(** The node [generate_final_summary] (lines 74-78): the reduce chain is
    invoked with the key ["docs"]. *)
Definition generate_final_summary (collapsed_summaries : list string)
    : list ChainCall * (SummaryError + string) :=
  invoke_chain REDUCE_VARIABLE (reduce_chain llm) ReduceCall
    [("docs", docs_text collapsed_summaries)].

(** [create_summarization_graph] (lines 25-94). *)
Definition create_summarization_graph : CompiledGraph :=
  {| graph_llm := llm; graph_chunk_size := SUMMARIZATION_CHUNK_SIZE |}.

(** [tools.summarize_interview_history] (lines 73-121).  With contents, the
    graph is compiled and [ainvoke] is called, but its coroutine is handed
    to [async for] instead of being awaited: the [TypeError] is logged and
    raised again (lines 117-119), and no node of the graph has run. *)
Definition summarize_interview_history (contents : list string) : Run :=
  match contents with
  | [] => {| run_calls := []; run_rounds := 0; run_result := inl NoContents |}
  | _ =>
      let summarization_graph := create_summarization_graph in
      {| run_calls := []; run_rounds := 0;
         run_result := inl (async_for (ainvoke summarization_graph contents 10)) |}
  end.

(** [master_agent.run_evaluation_tools], lines 130-161: the contents are the
    role-tagged messages other than system messages, and the summary is the
    placeholder when the summarization raises. *)
Definition interview_contents (history : list Message) : list string :=
  omap (fun m => match m with
                 | HumanMessage c => Some ("Candidate: " +:+ c)
                 | AIMessage c => Some ("Interviewer: " +:+ c)
                 | SystemMessage _ => None
                 end) history.

Definition run_evaluation_tools_summary (history : list Message) : string :=
  match run_result (summarize_interview_history (interview_contents history)) with
  | inr summary => summary
  | inl _ => "Error generating summary."
  end.

End Graph.

(** A model whose documents all count 600 tokens and whose chains answer
    with a fixed text. *)
Definition flat_llm : Llm :=
  {| get_num_tokens := fun _ => 600;
     map_chain := fun _ => Some "summary of one exchange";
     reduce_chain := fun _ => Some "combined summary" |}.

End Summarizer.

(** Concrete data for the examples. *)
Module Ex.
Definition q1 : Question := {| q_id := "q1"; q_question := "Design the services." |}.
Definition q2 : Question := {| q_id := "q2"; q_question := "Design the API." |}.
Definition q3 : Question := {| q_id := "q3"; q_question := "Design the schema." |}.

Definition three : Scenario :=
  {| sc_id := "backend"; sc_title := Some "Backend"; sc_description := Some "E-commerce";
     sc_questions := Some [q1; q2; q3] |}.

Definition two : Scenario :=
  {| sc_id := "api"; sc_title := Some "API"; sc_description := Some "REST";
     sc_questions := Some [q1; q2] |}.

Definition scores (n : Z) : ResponseAnalysis :=
  {| relevance_score := n; completeness_score := n; clarity_score := n;
     technical_accuracy_score := n; professional_tone_score := n;
     reasoning := "ok" |}.

Definition no_clarification : ClarificationResponse :=
  {| needs_clarification := false; clarification_question := None;
     clar_reasoning := "clear" |}.

Definition please_elaborate : ClarificationResponse :=
  {| needs_clarification := true; clarification_question := Some "please elaborate";
     clar_reasoning := "vague" |}.

(** Every chain raises. *)
Definition all_fail : Oracle :=
  {| clarification_chain := fun _ _ => None;
     analysis_chain := fun _ _ => None;
     next_question_chain := fun _ _ _ _ => None |}.

(** The chains answer; the next-question chain answers [pick]. *)
Definition picks (pick : string) : Oracle :=
  {| clarification_chain := fun _ _ => Some no_clarification;
     analysis_chain := fun _ _ => Some (scores 7);
     next_question_chain := fun _ _ _ _ => Some pick |}.

(** The clarification chain asks to elaborate. *)
Definition clarifies : Oracle :=
  {| clarification_chain := fun _ _ => Some please_elaborate;
     analysis_chain := fun _ _ => Some (scores 7);
     next_question_chain := fun _ _ _ _ => Some "q2" |}.

(** Only the next-question chain raises. *)
Definition selection_fails : Oracle :=
  {| clarification_chain := fun _ _ => Some no_clarification;
     analysis_chain := fun _ _ => Some (scores 7);
     next_question_chain := fun _ _ _ _ => None |}.

Definition opening : list Message :=
  [SystemMessage SYSTEM_PROMPT;
   AIMessage ("Let's begin the interview. " +:+ q_question q1)].

(** The session [start_interview] builds for [three] and for [two]. *)
Definition started (sc : Scenario) : Session :=
  {| scenario := Some sc; current_question_index := Some 0;
     questions_asked := Some ["q1"];
     conversation_history := Some opening;
     evaluation := Some ∅; current_question := Some q1;
     awaiting_clarification := None; interview_complete := None |}.

(** Chains of the report compiler that answer, and that raise. *)
Definition detailed (n : Z) : DetailedEvaluation :=
  {| de_relevance_score := n; de_completeness_score := n; de_clarity_score := n;
     de_technical_accuracy_score := n; de_professional_tone_score := n;
     de_grammar_score := n; de_vocabulary_score := n; de_reasoning := "ok";
     de_strengths := []; de_weaknesses := [] |}.

Definition overall (n : Z) : OverallEvaluation :=
  {| oe_technical_skills_score := n; oe_communication_score := n;
     oe_problem_solving_score := n; oe_domain_knowledge_score := n;
     oe_overall_score := n; oe_key_strengths := []; oe_improvement_areas := [];
     oe_hiring_recommendation := "Recommend"; oe_reasoning := "ok" |}.

Definition eval_ok : EvalOracle :=
  {| detailed_eval_chain := fun _ _ => Some (detailed 7);
     overall_eval_chain := fun _ _ _ _ => Some (overall 7) |}.

Definition eval_fails : EvalOracle :=
  {| detailed_eval_chain := fun _ _ => None;
     overall_eval_chain := fun _ _ _ _ => None |}.

(** An environment in which everything but the engine's chains works, and
    one in which the report compiler's chains raise. *)
Definition env (o : Oracle) : Env :=
  {| env_scenarios := [three; two]; env_engine := o;
     env_run_interview := fun _ => Some (Some "summary");
     env_eval := eval_ok; env_export_ok := true |}.

Definition env_report_fails (o : Oracle) : Env :=
  {| env_scenarios := [three; two]; env_engine := o;
     env_run_interview := fun _ => Some (Some "summary");
     env_eval := eval_fails; env_export_ok := true |}.

(** The store after [start_interview_session] for scenario [two]. *)
Definition db_started : Db := create_session "s1" "api" empty_db.
End Ex.

(* ===================================================================== *)
(** ** Further functions of the store and of the orchestrator *)
(* ===================================================================== *)

(** [p in s] for strings. *)
Fixpoint str_contains (p s : string) : bool :=
  PyStr.startswith p s ||
  match s with
  | EmptyString => false
  | String _ s' => str_contains p s'
  end.

(** [storage.get_session_report]: the most recent report of the session
    ([ORDER BY timestamp DESC LIMIT 1]). *)
Definition get_session_report (session_id : string) (db : Db) : option ReportRow :=
  last (get_session_reports session_id db).






(** The loop of [handler.run_single_interview] (lines 493-502): responses
    are submitted until one is answered by an error or by the completion;
    [None] when the responses run out first.  Each submission takes a
    permit of the semaphore and gives it back; the loop is entered only
    when one is left (see [run_single_interview]). *)
Fixpoint submit_responses (env : Env) (session_id : string) (rs : list string) (db : Db)
    : Db * option HandlerResult :=
  match rs with
  | [] => (db, None)
  | response :: rest =>
      match handle_response env session_id response db with
      | (db', HInfo _) => submit_responses env session_id rest db'
      | (db', result) => (db', Some result)
      end
  end.

(** [interview_semaphore] (line 47): an [asyncio.Semaphore] with
    [CONCURRENCY_LIMIT] permits.  [acquire free] is [async with
    interview_semaphore] when [free] permits are left and no other task
    gives one back: with a permit left the body runs, with one permit less
    ([Some]); with none the task waits for ever ([None]).  The permit is
    given back when the body is left. *)
Definition acquire (free : nat) : option nat :=
  match free with
  | 0 => None
  | S spare => Some spare
  end.

Inductive SingleInterviewResult :=
| Finished (result : HandlerResult)
| Incomplete (session_id : string)
| Blocked.

(** [handler.run_single_interview] (lines 467-513), one interview run on its
    own: [free] permits of the semaphore are left when it is called, and no
    other task takes or gives back a permit while it runs.  The run holds a
    permit (line 483) for its whole body; [start_interview_session] (line
    77) and every [process_response] (line 135) take a second one while
    they run and give it back.  [Blocked]: the run waits for a permit for
    ever and never returns. *)
Definition run_single_interview (env : Env) (free : nat) (new_id : string) (rnd : nat)
    (scenario_id : string) (rs : list string) (db : Db) : Db * SingleInterviewResult :=
  match acquire free with
  | None => (db, Blocked)
  | Some spare =>
      match acquire spare with
      | None => (db, Blocked)
      | Some _ =>
          match start_interview_session env new_id rnd (Some scenario_id) db with
          | (db1, HError message) => (db1, Finished (HError message))
          | (db1, HInfo info) =>
              match submit_responses env (si_session_id info) rs db1 with
              | (db2, Some result) => (db2, Finished result)
              | (db2, None) => (db2, Incomplete (si_session_id info))
              end
          | (db1, HCompleted session_id report) =>
              match submit_responses env session_id rs db1 with
              | (db2, Some result) => (db2, Finished result)
              | (db2, None) => (db2, Incomplete session_id)
              end
          end
      end
  end.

● **TASK REQUIREMENTS**
What is needed is an exact copy of the lines from the start of the listing through the line where "(** [create_summarization_graph] (lines" sits, please, both end lines included and nothing more.

● **WRITTEN ANSWER**
(** The node [generate_final_summary] (lines 74-78): the reduce chain is
    invoked with the key ["docs"]. *)
Definition generate_final_summary (collapsed_summaries : list string)
    : list ChainCall * (SummaryError + string) :=
  invoke_chain REDUCE_VARIABLE (reduce_chain llm) ReduceCall
    [("docs", docs_text collapsed_summaries)].

(** [create_summarization_graph] (lines 25-94). *)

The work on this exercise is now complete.